■ **THE INPUT**:
:::::
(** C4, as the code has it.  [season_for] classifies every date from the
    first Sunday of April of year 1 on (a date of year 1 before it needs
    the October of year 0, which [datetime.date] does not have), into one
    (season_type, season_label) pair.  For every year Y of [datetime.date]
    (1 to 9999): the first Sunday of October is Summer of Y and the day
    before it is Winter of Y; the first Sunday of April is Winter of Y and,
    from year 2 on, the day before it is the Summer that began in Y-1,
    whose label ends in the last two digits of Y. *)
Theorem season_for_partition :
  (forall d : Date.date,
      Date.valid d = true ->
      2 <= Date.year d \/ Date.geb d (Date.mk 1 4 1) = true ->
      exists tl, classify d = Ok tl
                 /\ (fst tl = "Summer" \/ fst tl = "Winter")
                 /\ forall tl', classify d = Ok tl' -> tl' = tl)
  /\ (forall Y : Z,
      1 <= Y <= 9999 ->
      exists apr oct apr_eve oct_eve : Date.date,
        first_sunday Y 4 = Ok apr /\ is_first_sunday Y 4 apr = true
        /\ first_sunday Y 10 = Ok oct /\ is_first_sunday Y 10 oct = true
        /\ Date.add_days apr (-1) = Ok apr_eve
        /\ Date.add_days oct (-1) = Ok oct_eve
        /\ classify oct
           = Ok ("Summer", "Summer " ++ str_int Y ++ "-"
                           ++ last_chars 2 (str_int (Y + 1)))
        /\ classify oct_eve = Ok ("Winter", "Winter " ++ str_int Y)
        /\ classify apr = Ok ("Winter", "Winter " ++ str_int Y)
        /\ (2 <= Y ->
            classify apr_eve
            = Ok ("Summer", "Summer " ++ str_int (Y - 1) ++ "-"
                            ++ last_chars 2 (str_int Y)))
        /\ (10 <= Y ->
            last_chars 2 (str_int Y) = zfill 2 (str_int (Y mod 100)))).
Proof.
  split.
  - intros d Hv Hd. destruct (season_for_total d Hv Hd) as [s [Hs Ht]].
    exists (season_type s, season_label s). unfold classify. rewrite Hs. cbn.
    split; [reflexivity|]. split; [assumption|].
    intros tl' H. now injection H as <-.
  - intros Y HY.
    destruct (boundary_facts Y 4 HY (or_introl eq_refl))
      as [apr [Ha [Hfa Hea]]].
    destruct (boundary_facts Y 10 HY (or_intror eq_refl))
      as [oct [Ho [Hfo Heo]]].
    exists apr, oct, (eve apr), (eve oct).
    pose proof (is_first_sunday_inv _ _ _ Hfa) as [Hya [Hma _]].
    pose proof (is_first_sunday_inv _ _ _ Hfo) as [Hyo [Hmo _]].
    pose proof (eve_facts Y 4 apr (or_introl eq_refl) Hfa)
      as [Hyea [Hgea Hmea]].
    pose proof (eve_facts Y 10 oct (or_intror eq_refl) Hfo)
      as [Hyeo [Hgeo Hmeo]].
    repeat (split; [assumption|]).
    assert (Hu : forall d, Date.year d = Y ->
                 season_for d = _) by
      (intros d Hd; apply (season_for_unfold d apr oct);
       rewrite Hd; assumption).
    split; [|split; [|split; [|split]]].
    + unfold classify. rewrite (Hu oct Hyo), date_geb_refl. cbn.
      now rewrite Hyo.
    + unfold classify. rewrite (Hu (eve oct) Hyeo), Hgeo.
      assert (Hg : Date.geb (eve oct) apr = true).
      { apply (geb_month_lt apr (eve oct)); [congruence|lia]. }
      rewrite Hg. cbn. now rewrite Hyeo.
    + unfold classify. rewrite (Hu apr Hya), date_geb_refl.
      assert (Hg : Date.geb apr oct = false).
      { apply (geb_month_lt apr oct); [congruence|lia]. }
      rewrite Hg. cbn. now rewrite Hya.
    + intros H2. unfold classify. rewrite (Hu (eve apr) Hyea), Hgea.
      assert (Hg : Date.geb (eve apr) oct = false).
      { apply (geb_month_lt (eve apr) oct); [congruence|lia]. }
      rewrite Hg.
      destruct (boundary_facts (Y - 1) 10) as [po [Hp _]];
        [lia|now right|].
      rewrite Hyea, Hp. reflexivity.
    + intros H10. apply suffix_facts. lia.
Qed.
:::::
Across the data, pull every line containing the string "assert".

■ **SOLUTION TO THIS EXERCISE**:
    assert (Hu : forall d, Date.year d = Y ->
      assert (Hg : Date.geb (eve oct) apr = true).
      assert (Hg : Date.geb apr oct = false).
      assert (Hg : Date.geb (eve apr) oct = false).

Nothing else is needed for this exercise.